Several years ago I entered a doctoral program at the University of Michigan. I didn’t realize it at the time, but this fine university is a mecca for post-modernist and feminist thought. Everywhere I turned, meaning was absolutely in flux and women were vicitimized by men--even in the opening a door for a woman kind of way. What I’m saying is that in general, they start with a theory and easily find sociological evidence to support the theory.
I endured this ideological saturation until I was pregnant with my first child and had to come to terms with what I was going to do. When I happily announced the pregnancy, my advisor pulled me aside to talk about “my choice.”
I left the program and am happy I did.
One funny thing is that the women Hirshman studied were happy with their choices, but she just skips over this element. She isn’t looking for personal happiness and fulfillment, she is looking for the abuses of the patriarchy and she finds it. She doesn’t seem to care that the children of the women she studied might be happy and healthy too or that the marriages might be stable, she wans to see women in power.
Hirshman and her kind cannot imagine that a life of service, domenstic or otherwise, is anything but abuse. I simply cannot see how they cannot come to terms with the needs of their children and their families--not that women need be responsible for every facet of these arenas, but Hirshman ignores the needs of others absolutely. I really wonder why she even recommends having one child.
Dec 20, 06 at 10:05 am
I think Crystal is exactly right.

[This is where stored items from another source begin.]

(** X3.  Create, query, delete, on any store.  A draft that starts before it
    ends, created under an id no stored event has, is answered with the
    draft's fields under that id; a range query then returns what it
    returned before followed by the new event when the event overlaps the
    range (and just what it returned before when it does not); deleting the
    id brings the persisted list, and so the query, back to what they
    were. *)
Theorem create_query_delete (uuid : string) (draft : Draft.t)
  (rangeStart rangeEnd : Z) (stored : CalendarRepo.LocalStorage)
  (found : list Event.t) :
  Draft.start draft < Draft.end_ draft ->
  ~ In uuid (storedIds stored) ->
  CalendarRepo.getEventsInRange rangeStart rangeEnd stored
  = CalendarRepo.ok found ->
  let created :=
    Event.mk uuid (Draft.title draft) (Draft.start draft) (Draft.end_ draft)
             (Draft.color draft) (Draft.notes draft) in
  let s1 := snd (CalendarRepo.createEvent uuid draft stored) in
  let s2 := snd (CalendarRepo.deleteEvent uuid s1) in
  fst (CalendarRepo.createEvent uuid draft stored) = CalendarRepo.ok created
  /\ CalendarRepo.getEventsInRange rangeStart rangeEnd s1
     = CalendarRepo.ok
         (found ++ if (Draft.start draft <? rangeEnd)
                      && (Draft.end_ draft >? rangeStart)
                   then [created] else [])
  /\ fst (CalendarRepo.deleteEvent uuid s1) = CalendarRepo.ok tt
  /\ CalendarRepo.storedEvents s2 = CalendarRepo.storedEvents stored
  /\ CalendarRepo.getEventsInRange rangeStart rangeEnd s2
     = CalendarRepo.ok found.
Proof.
  intros Hvalid Hfresh Hfound. cbv zeta.
  rewrite getEventsInRange_eq in Hfound. injection Hfound as Hfound.
  assert (CalendarRepo.storedEvents
            (snd (CalendarRepo.deleteEvent uuid
                    (snd (CalendarRepo.createEvent uuid draft stored))))
          = CalendarRepo.storedEvents stored) as Hback.
  { rewrite deleteEvent_events, createEvent_valid by exact Hvalid. simpl.
    rewrite filter_app. simpl. rewrite String.eqb_refl. simpl.
    rewrite app_nil_r. now apply filter_other_ids. }
  split; [now rewrite createEvent_valid|].
  split.
  { rewrite getEventsInRange_eq, createEvent_valid by exact Hvalid. simpl.
    rewrite filter_app, Hfound. reflexivity. }
  split; [now rewrite createEvent_valid|].
  split; [exact Hback|].
  now rewrite getEventsInRange_eq, Hback, Hfound.
Qed.

Lemma create_query_delete_witness :
  CalendarRepo.getEventsInRange (Fixture.utc 0 0) (Fixture.utc 24 0)
    (snd (CalendarRepo.createEvent "3b241101-e2bb-4255-8caf-4136c566a962"
            (Draft.mk "Standup" (Fixture.utc 9 0) (Fixture.utc 9 30) None None)
            None))
  = CalendarRepo.ok
      [Event.mk "3b241101-e2bb-4255-8caf-4136c566a962" "Standup"
                (Fixture.utc 9 0) (Fixture.utc 9 30) None None].
Proof.
  apply (create_query_delete "3b241101-e2bb-4255-8caf-4136c566a962"
           (Draft.mk "Standup" (Fixture.utc 9 0) (Fixture.utc 9 30) None None)
           (Fixture.utc 0 0) (Fixture.utc 24 0) None []).
  - reflexivity.
  - intros [].
  - reflexivity.
Defined.

Lemma findIndex_Some {A : Type} (p : A -> bool) (l : list A) (i : nat) :
  JS.findIndex p l = Some i ->
  (exists x, nth_error l i = Some x /\ p x = true)
  /\ (forall j y, (j < i)%nat -> nth_error l j = Some y -> p y = false).
Proof.
  revert i. induction l as [|x l IH]; simpl; intros i; [discriminate|].
  destruct (p x) eqn:Hx.
  - intros [= <-]. split; [now exists x|]. intros j y Hj. lia.
  - destruct (JS.findIndex p l) as [k|]; simpl; [|discriminate].
    intros [= <-]. destruct (IH k eq_refl) as [Hex Hbefore].
    split; [exact Hex|].
    intros [|j] y Hj; simpl.
    + now intros [= <-].
    + apply Hbefore. lia.
Qed.

Lemma setIndex_length {A : Type} (i : nat) (v : A) (l : list A) :
  length (JS.setIndex i v l) = length l.
Proof.
  revert i. induction l as [|x l IH]; intros [|i]; simpl; auto.
Qed.

Lemma setIndex_same {A : Type} (i : nat) (v x : A) (l : list A) :
  nth_error l i = Some x -> nth_error (JS.setIndex i v l) i = Some v.
Proof.
  revert i. induction l as [|y l IH]; intros [|i]; simpl; try discriminate;
    auto.
Qed.

Lemma setIndex_other {A : Type} (i j : nat) (v : A) (l : list A) :
  i <> j -> nth_error (JS.setIndex i v l) j = nth_error l j.
Proof.
  revert i j. induction l as [|y l IH]; intros [|i] [|j] H; simpl; auto.
  congruence.
Qed.

(** X4.  A valid event whose id is stored replaces the first stored event of
    that id, in place: the answer is the event itself, the list keeps its
    length and every other position keeps its event. *)
Theorem updateEvent_replaces_in_place (event : Event.t)
  (events : list Event.t) :
  Event.start event < Event.end_ event ->
  In (Event.id event) (map Event.id events) ->
  exists index old,
    nth_error events index = Some old
    /\ Event.id old = Event.id event
    /\ (forall j e, (j < index)%nat -> nth_error events j = Some e ->
                    Event.id e <> Event.id event)
    /\ CalendarRepo.updateEvent event (Some events)
       = (CalendarRepo.ok event, Some (JS.setIndex index event events))
    /\ length (JS.setIndex index event events) = length events
    /\ nth_error (JS.setIndex index event events) index = Some event
    /\ (forall j, j <> index ->
                  nth_error (JS.setIndex index event events) j
                  = nth_error events j).
Proof.
  intros Hlt Hin. simpl.
  destruct (Z.geb_spec (Event.start event) (Event.end_ event)); [lia|].
  destruct (JS.findIndex (fun e => String.eqb (Event.id e) (Event.id event))
                         events) as [index|] eqn:Hfind.
  - destruct (findIndex_Some _ _ _ Hfind) as [(old & Hold & Hid) Hbefore].
    exists index, old. apply String.eqb_eq in Hid.
    split; [exact Hold|]. split; [exact Hid|]. split.
    { intros j e Hj He. apply String.eqb_neq. now apply (Hbefore j e). }
    split; [reflexivity|]. split; [apply setIndex_length|].
    split; [now apply setIndex_same with old|].
    intros j Hj. apply setIndex_other. congruence.
  - exfalso. apply in_map_iff in Hin as (x & Hx & Hin).
    rewrite findIndex_None in Hfind. specialize (Hfind x Hin).
    apply String.eqb_neq in Hfind. congruence.
Qed.
(** * Engineering-Timeline: the scroll-synchronised choreography engine

    A shallow embedding of the JavaScript sources

    - [animation.js]        (exploded view and group opacity),
    - [scrollController.js] (section state machine and model registry),
    - [main.js]             (model visibility switching and crossfades),

    together with the small parts of three.js and GSAP these files call.

    Conventions of the embedding.

    - A JavaScript number is an exact rational ([Q]); numeric equality is
      [Qeq].  Rounding, infinities and NaN of binary64 are not modelled.
    - A property that may be absent ([undefined] / [null]) is an [option];
      JavaScript truthiness of an object reference is "is [Some]".
    - A call either completes normally or throws; a throwing call keeps
      the mutations made before the throw.
    - Materials are shared mutable objects: they live in a store indexed by
      their identity, and scene-graph objects refer to them by identity.
    - A scene graph is a tree, as [Object3D.add] keeps it.  A part owns its
      mesh and its vectors: the builders create one mesh per part, and every
      vector stored in a part is a [clone()], so no two parts share a mesh
      and no stored vector is the position object of a mesh.
    - A closure handed to GSAP is a constructor naming what it captured.
    - GSAP's clock is explicit: the timeline carries its current time and
      the tweens created so far, and [tick] renders one frame. *)

From Stdlib Require Import QArith Qminmax Lqa.
From stdpp Require Import gmap strings list fin_maps.
(** * NeRF_CT ray loader: [utils/dataload.py]

    A shallow embedding of [load_data], [rays_dataset] and
    [RayGenerator] (construction and [select]), and the properties of
    the ray pool and of the batch sampler that follow from the code.

    Conventions of the embedding.
    - Floating-point numbers are an abstract carrier [F] with the
      operations the code applies to them ([FloatOps]); no algebraic law
      is assumed of them.
    - A 2-D array is the list of its rows, a 3-D array the list of its
      matrices.  Wherever the code builds such an array its outer
      dimensions are positive, so the nested list determines the shape.
    - Python exceptions are the constructors of [exn]; a computation that
      may raise returns a [result].
    - The process-wide torch generator is threaded explicitly through
      [select] ([RandomGen]).
    - The memory a tensor of [select] may take is a parameter
      ([Allocator]); the sizes torch refuses on every machine are
      refused by [alloc] itself.

    The file gives the embedding, then the vocabulary of the statements
    and small concrete datasets, then the lemmas and the theorems. *)

From stdpp Require Import gmap strings list fin_maps.
From Stdlib Require Import ZArith QArith.

Local Open Scope string_scope.
Local Open Scope Z_scope.
Local Open Scope list_scope.
Local Open Scope nat_scope.

(** ** Exceptions *)

Inductive exn : Type :=
  | IndexError      (* list or tensor index out of range *)
  | KeyError        (* missing dict key *)
  | NameError       (* local variable read before assignment *)
  | ValueError      (* numpy: inhomogeneous nested list *)
  | RuntimeError    (* torch shape, argument and allocation checks *)
  | TypeError       (* argument that is no 64-bit integer *)
  | CvError.        (* cv2.cvtColor applied to the None of a failed imread *)

Inductive result (A : Type) : Type :=
  | Ok (a : A)
  | Raise (e : exn).
Arguments Ok {A} a.
Arguments Raise {A} e.

#[global] Instance result_ret : MRet result := fun A a => Ok a.
#[global] Instance result_bind : MBind result := fun A B k m =>
  match m with
  | Ok a => k a
  | Raise e => Raise e
  end.

Definition is_Raise {A} (r : result A) : Prop := ∃ e, r = Raise e.

(** [l[i]] of Python for an index that is never negative. *)
Definition getitem {A} (l : list A) (i : nat) : result A :=
  match l !! i with
  | Some a => Ok a
  | None => Raise IndexError
  end.

(** [d[k]] of a Python dict. *)
Definition dict_get {A} (d : gmap string A) (k : string) : result A :=
  match d !! k with
  | Some a => Ok a
  | None => Raise KeyError
  end.

(** [for x in xs] with the loop's variables as the state [St]. *)
Fixpoint for_each {St A : Type} (body : St → A → result St) (xs : list A) (s : St)
  : result St :=
  match xs with
  | [] => Ok s
  | x :: xs' => s' ← body s x; for_each body xs' s'
  end.

(** [for i in range(n)] *)
Definition for_range {St : Type} (body : St → nat → result St) (n : nat) (s : St)
  : result St :=
  for_each body (seq 0 n) s.

(** The same for a list comprehension or a loop over a list. *)
Fixpoint mapM_result {A B : Type} (f : A → result B) (l : list A) : result (list B) :=
  match l with
  | [] => Ok []
  | a :: l' => b ← f a; bs ← mapM_result f l'; Ok (b :: bs)
  end.

(** ** Floating-point interface *)

Class FloatOps (F : Type) := {
  fzero : F;
  fadd : F → F → F;
  fsub : F → F → F;
  fmul : F → F → F;
  fdiv : F → F → F;
  fneg : F → F;
  ftan : F → F;            (* np.tan *)
  of_int : Z → F;          (* int to float conversion *)
  f32 : F → F;             (* rounding of [.float()] to single precision *)
}.

(** ** The generator behind [torch.randint] *)

Class RandomGen (G : Type) := {
  next_raw : G → Z * G;    (* one raw draw and the advanced state *)
}.

(** ** The tensor allocator *)

(** [max_bytes]: the largest block, in bytes, the allocator grants. *)
Class Allocator := {
  max_bytes : N;
}.

(** The largest number of bytes a storage size can express. *)
Definition storage_max : Z := (2 ^ 63 - 1)%Z.

(** Allocation of a tensor of [numel] elements of [itemsize] bytes: the
    size computation must not overflow, and the allocator must grant the
    block; both failures are a RuntimeError. *)
Definition alloc `{Allocator} (numel itemsize : Z) : result unit :=
  if bool_decide (storage_max < numel * itemsize)%Z then Raise RuntimeError
  else if bool_decide (Z.of_N max_bytes < numel * itemsize)%Z then Raise RuntimeError
  else Ok tt.

Section Dataload.

Context {F : Type} `{FloatOps F}.
Context {G : Type} `{RandomGen G}.
Context `{Allocator}.

(** ** Data *)

Definition tensor2 : Type := list (list F).
Definition tensor3 : Type := list (list (list F)).
(** The value that the field [name] submitted last in [evs], if it
    submitted one. *)
Definition latest_save (name : string) (evs : list Event) : option JS.Value :=
  fold_left
    (λ acc ev,
       match ev with
       | SaveInputData input data =>
           if FormInputType.id input =? name then Some data else acc
       | ValidationErrors _ _ => acc
       end)
    evs None.

(** The error list that the field [name] reported last in [evs], if it
    reported one. *)
Definition latest_report (name : string) (evs : list Event)
  : option (list FormValidationError.t) :=
  fold_left
    (λ acc ev,
       match ev with
       | ValidationErrors input errors =>
           if FormInputType.id input =? name then Some errors else acc
       | SaveInputData _ _ => acc
       end)
    evs None.

(** A field reports errors under its own identifier. *)
Definition reports_own_errors (ev : Event) : Prop :=
  match ev with
  | ValidationErrors input errors =>
      Forall (λ error, FormValidationError.id error = FormInputType.id input)
        errors
  | SaveInputData _ _ => True
  end.

(** The part of the state that the submitted values decide, and the part
    that the error reports decide. *)
Definition data_part (st : State)
  : JS.Value * Storage * list JS.Value :=
  (allFormData st, localStorage st, onSaveData st).

Definition errors_part (st : State) : list FormValidationError.t * bool :=
  (formValidationErrors st, canContinue st).

(** The error list holds an error of the field [name]. *)
Definition has_error_of (name : string) (errors : list FormValidationError.t)
  : Prop :=
  ∃ error, error ∈ errors ∧ FormValidationError.id error = name.

(** The input type resolves to a renderer. *)
Definition resolves {Renderer : Type} (inherited : string → option Renderer)
    (merged : gmap string Renderer) (input : FormInputType.t) : bool :=
  match renderer_of Renderer inherited merged (FormInputType.type input) with
  | Some _ => true
  | None => false
  end.

(** Renderers by name, and the one member that the sample registry
    inherits. *)
Definition sample_inherited (name : string) : option string :=
  if name =? "toString" then Some "Object.prototype.toString" else None.

(** The one member besides own properties that the sample engine finds:
    the length of a string. *)
Definition sample_builtin_member (v : JS.Value) (name : string)
  : option string :=
  match v with
  | JS.VString _ => if name =? "length" then Some "length" else None
  | _ => None
  end.

Definition field_C : FormInputType.t :=
  {| FormInputType.id := "C"; FormInputType.type := "date" |}.

(** The storage and the callback hold the aggregate of the state. *)
Definition written_through (JSON_stringify : JS.Value → string)
    (stepId : string) (st : State) : Prop :=
  last (onSaveData st) = Some (allFormData st)
  ∧ ∀ store, localStorage st = Some store →
             store !! getLocalStorageKey stepId
             = Some (JSON_stringify (allFormData st)).

(** *** Terms of the properties of the mounted component *)

(** The calls among the interactions, in order. *)
Definition calls (acts : list Interaction) : list Event :=
  omap (λ i, match i with Call ev => Some ev | Render => None end) acts.

(** The calls [evs] with a render before each of them. *)
Definition with_renders (evs : list Event) : list Interaction :=
  flat_map (λ ev, [Render; Call ev]) evs.

(** Every submission among the interactions goes through handlers that
    captured the aggregate as it is at the call. *)
Fixpoint captures_current (JSON_stringify : JS.Value → string)
    (stepId : string) (m : Mounted) (acts : list Interaction) : Prop :=
  match acts with
  | [] => True
  | i :: rest =>
      match i with
      | Call (SaveInputData _ _) =>
          captured_allFormData m = allFormData (cells m)
      | _ => True
      end
      ∧ captures_current JSON_stringify stepId
          (interact JSON_stringify stepId m i) rest
  end.

End MultiInputStepType.

(** ** FormFooter *)

Module FormFooter.

(** The callbacks the footer hands to its buttons. *)
Inductive Callback : Type :=
  | onBack
  | onSecondaryClick
  | onPrimaryClick.

(** The props the footer gives to a [Button]; a prop it does not pass is
    [false]. *)
Record Button : Type := {
  title : string;
  onClick : Callback;
  secondary : bool;
  disabled : bool;
  withMargin : bool;
  type : string;
}.

(** The props the footer reads: the two button titles of [step], and
    [steps.length] for [steps]. *)
Record Props : Type := {
  primaryButtonTitle : option string;
  secondaryButtonTitle : option string;
  canContinue : bool;
  formType : string;
  steps_length : nat;
  selectedStep : nat;
  allowBackNavigation : bool;
}.

Definition buttonType (p : Props) : string :=
  if formType p =? "inline" then "inline" else "full-width".

(** A title as a condition: [undefined] and the empty string are falsy. *)
Definition titled (t : option string) : option string :=
  match t with
  | Some s => if JS.truthy_string s then Some s else None
  | None => None
  end.
(** C9, as the code has it.  When the N requests [POST /:id/entry] for a
    stored, schema-valid guest of status ['pendiente'], each by a user the
    check lets through, take their turns one request after the other (none
    starts before the one before it was answered), exactly one of them is
    answered 200 and the N-1 others are answered 400. *)
Theorem entries_one_after_the_other calls db id g :
  guests db !! id = Some g → valid g → status g = "pendiente" →
  calls ≠ [] →
  Forall (λ call : Env * User, may_access call.2 g) calls →
  exactly_one_success
    (event_loop (one_after_the_other 0 (length calls)) (arrives id <$> calls) db).2.
Proof.
  intros Hg Hv Hs Hne Hcalls.
  pose proof (event_loop_one_after_the_other id calls [] db) as H.
  simpl in H. rewrite H. clear H. simpl.
  destruct calls as [| [env user] calls]; [done |].
  rewrite (serve_entries env user calls db id g Hg Hv Hs Hcalls). simpl.
  unfold exactly_one_success. rewrite !answered_with_cons.
  rewrite !answered_with_refused. simpl.
  rewrite length_zip_with, length_fmap. lia.
Qed.

Lemma entries_one_after_the_other_witness :
  exactly_one_success
    (event_loop (one_after_the_other 0 (length Sample.door))
                (arrives 0 <$> Sample.door) Sample.db).2.
Proof.
  apply (entries_one_after_the_other Sample.door Sample.db 0 Sample.ana).
  - reflexivity.
  - reflexivity.
  - reflexivity.
  - discriminate.
  - repeat constructor; by right.
Defined.

(** C9, as stated, fails: two requests [POST /:id/entry] for the same
    pending guest, whose lookups both come before either [save()], are both
    answered 200. *)
Lemma interleaved_entries_both_succeed :
  status Sample.ana = "pendiente"
  ∧ answered_with 200
      (event_loop Sample.interleaved
                  (arrives 0 <$> [(Sample.env, Sample.staffA); (Sample.later, Sample.root)])
                  Sample.db).2 = 2
  ∧ ¬ exactly_one_success
        (event_loop Sample.interleaved
                    (arrives 0 <$> [(Sample.env, Sample.staffA); (Sample.later, Sample.root)])
                    Sample.db).2.
Proof.
  split; [done |]. split; [by vm_compute |].
  intros [H _]. vm_compute in H. discriminate.
Qed.

(* ===================================================================== *)
(** * Further properties of the model, the controllers and the middlewares *)
(* ===================================================================== *)

(** ** What a request does to the database *)

Lemma registerGift_effect env id gift db g :
  guests db !! id = Some g →
  (asyncHandler (registerGift env id gift) db).1 = db
  ∨ ticketType g = "invitacion"
    ∧ (asyncHandler (registerGift env id gift) db).1
      = mkDb (<[id := set_gift gift g]> (guests db)) (next_id db).
Proof.
  intros Hg.
  destruct (decide (ticketType g = "invitacion")) as [Ht | Ht].
  - destruct (registerGift_outcome env id gift db g Hg) as [H | H]; auto.
  - left. by rewrite (registerGift_not_invitacion env id gift db g).
Qed.

Lemma createGuest_effect env user body db :
  effect (POST_guest body) db (asyncHandler (createGuest env user body) db).1.
Proof.
  rewrite createGuest_db.
  match goal with |- context [save env ?d ?b] =>
    destruct (save_new_outcome env d b eq_refl) as [res [H | (H & Hv & Ht)]]
  end; rewrite H; simpl.
  - apply effect_spent.
  - by apply effect_created.
Qed.

Lemma router_effect env user req db :
  effect req db (router env user req db).1.
Proof.
  assert (∀ id handler,
            (∀ g, guests db !! id = Some g → may_access user g →
                  effect req db (asyncHandler handler db).1) →
            effect req db (chain (checkGuestAccess user id) handler db).1)
    as Hchain.
  { intros id handler Hh.
    destruct (chain_outcome user id handler db) as [-> | [-> | (g & Hg & Hacc & ->)]];
      eauto using effect_none. }
  destruct req as [| body | id | id body | id | id | id gift]; simpl.
  - destruct (getGuestStats_200 db) as [r ->]. apply effect_none.
  - unfold chain. unfold_M.
    destruct (canManageGuests user); [apply effect_none |].
    apply createGuest_effect.
  - apply Hchain. intros g Hg Hacc.
    rewrite (getGuest_allowed user id db g Hg Hacc). apply effect_none.
  - apply Hchain. intros g Hg Hacc.
    rewrite (updateGuest_outcome user id body db g Hg Hacc).
    destruct (uncastable body); [apply effect_none |].
    case_bool_decide as Hv; [| apply effect_none].
    destruct (from_option _ _ _) eqn:Ht; [apply effect_none |].
    by eapply effect_updated.
  - apply Hchain. intros g Hg Hacc.
    rewrite (deleteGuest_allowed user id db g Hg Hacc). apply effect_none.
  - apply Hchain. intros g Hg Hacc.
    destruct (registerEntry_outcome env id db g Hg) as [-> | [Hs ->]].
    + apply effect_none.
    + by apply effect_entered.
  - apply Hchain. intros g Hg Hacc.
    destruct (registerGift_effect env id gift db g Hg) as [-> | [Ht ->]].
    + apply effect_none.
    + by apply effect_gift.
Qed.

Lemma serve_invariant (P : Db → Prop) (Q : Request → Prop) calls db :
  (∀ env user req db0, Q req → P db0 → P (router env user req db0).1) →
  Forall (λ call : Env * User * Request, Q call.2) calls →
  P db → P (serve calls db).1.
Proof.
  intros Hstep Hcalls. revert db.
  induction Hcalls as [| [[env user] req] calls Hreq _ IH]; intros db Hdb.
  - done.
  - rewrite serve_cons. simpl. apply IH. by apply Hstep.
Qed.
(** * YouTube view-statistics dashboard: channel resolution, pagination,
      statistics batching and series building

    Shallow embedding of [src/main.py].  The remote API client ([youtube])
    is an external collaborator: it is modelled as a service, a transition
    function on an abstract world that answers each [request.execute()]
    with a response or an exception.  [while] loops that depend on what the
    service answers take a fuel argument.

    The series of [handle_worker_finished] is computed by pandas and
    numpy.  What they do to the records is embedded as they do it: the
    reading of the upload dates by [pd.to_datetime], which can raise; the
    introsort that [sort_values] runs by default; and the rolling mean,
    pandas' [roll_mean] on IEEE 754 binary64 numbers, for which the
    Standard Library's specification of floats is used. *)

From Equations Require Import Equations.
From Stdlib Require Import List Arith Lia String Ascii Bool ZArith QArith
  SpecFloat
  Permutation Sorted.
From Stdlib Require DecimalString.
Import ListNotations.
Open Scope string_scope.
Open Scope nat_scope.

(* ================================================================== *)
(** * Python strings *)
(* ================================================================== *)

Module PyStr.

(** [s[n:]] *)
Fixpoint drop (n : nat) (s : string) : string :=
  match n, s with
  | S n', String _ s' => drop n' s'
  | _, _ => s
  end.

(** [sub in s] *)
Fixpoint py_in (sub s : string) : bool :=
  if prefix sub s then true
  else match s with
       | EmptyString => false
       | String _ s' => py_in sub s'
       end.

(** [s.partition(sep)] at the first occurrence of [sep], [None] when there
    is none: the text before it and the text after it. *)
Fixpoint cut (sep s : string) : option (string * string) :=
  if prefix sep s then Some (EmptyString, drop (length sep) s)
  else match s with
       | EmptyString => None
       | String c s' =>
           match cut sep s' with
           | Some (a, b) => Some (String c a, b)
           | None => None
           end
       end.

Lemma append_length s t : length (s ++ t) = length s + length t.
Proof. induction s; simpl; auto. Qed.

Lemma prefix_drop p s : prefix p s = true -> s = p ++ drop (length p) s.
Proof.
  revert s; induction p as [|c p IH]; intros s H; simpl in *.
  - destruct s; reflexivity.
  - destruct s as [|d s]; simpl in H; [discriminate|].
    destruct (ascii_dec c d) as [->|]; [|discriminate].
    simpl. f_equal. apply IH, H.
Qed.

Lemma cut_eq sep s :
  cut sep s =
  if prefix sep s then Some (EmptyString, drop (length sep) s)
  else match s with
       | EmptyString => None
       | String c s' =>
           match cut sep s' with
           | Some (a, b) => Some (String c a, b)
           | None => None
           end
       end.
Proof. destruct s; reflexivity. Qed.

Her three criteria, pulled from Greek thought, Enlightenment thought, and industrialist-era thought, were basically “are you living for yourself”, and “are you living up to your possible potential?” Now, I’d be interested to see how she argues that child-raising isn’t a life that does “more good than harm” ... perhaps in a utilitarian view of good, a more high-visibility job than parenting could do good to more people.
Needless to say, self-sacrifice, or pouring yourself completely into a small number of people, and “doing nothing out of selfish ambition or vain conceit, but in humility considering others better than yourselves” (phil 2:3) does not rate highly by those criteria of “a good life”. But then, neither do the lives of many people we consider “morally good”.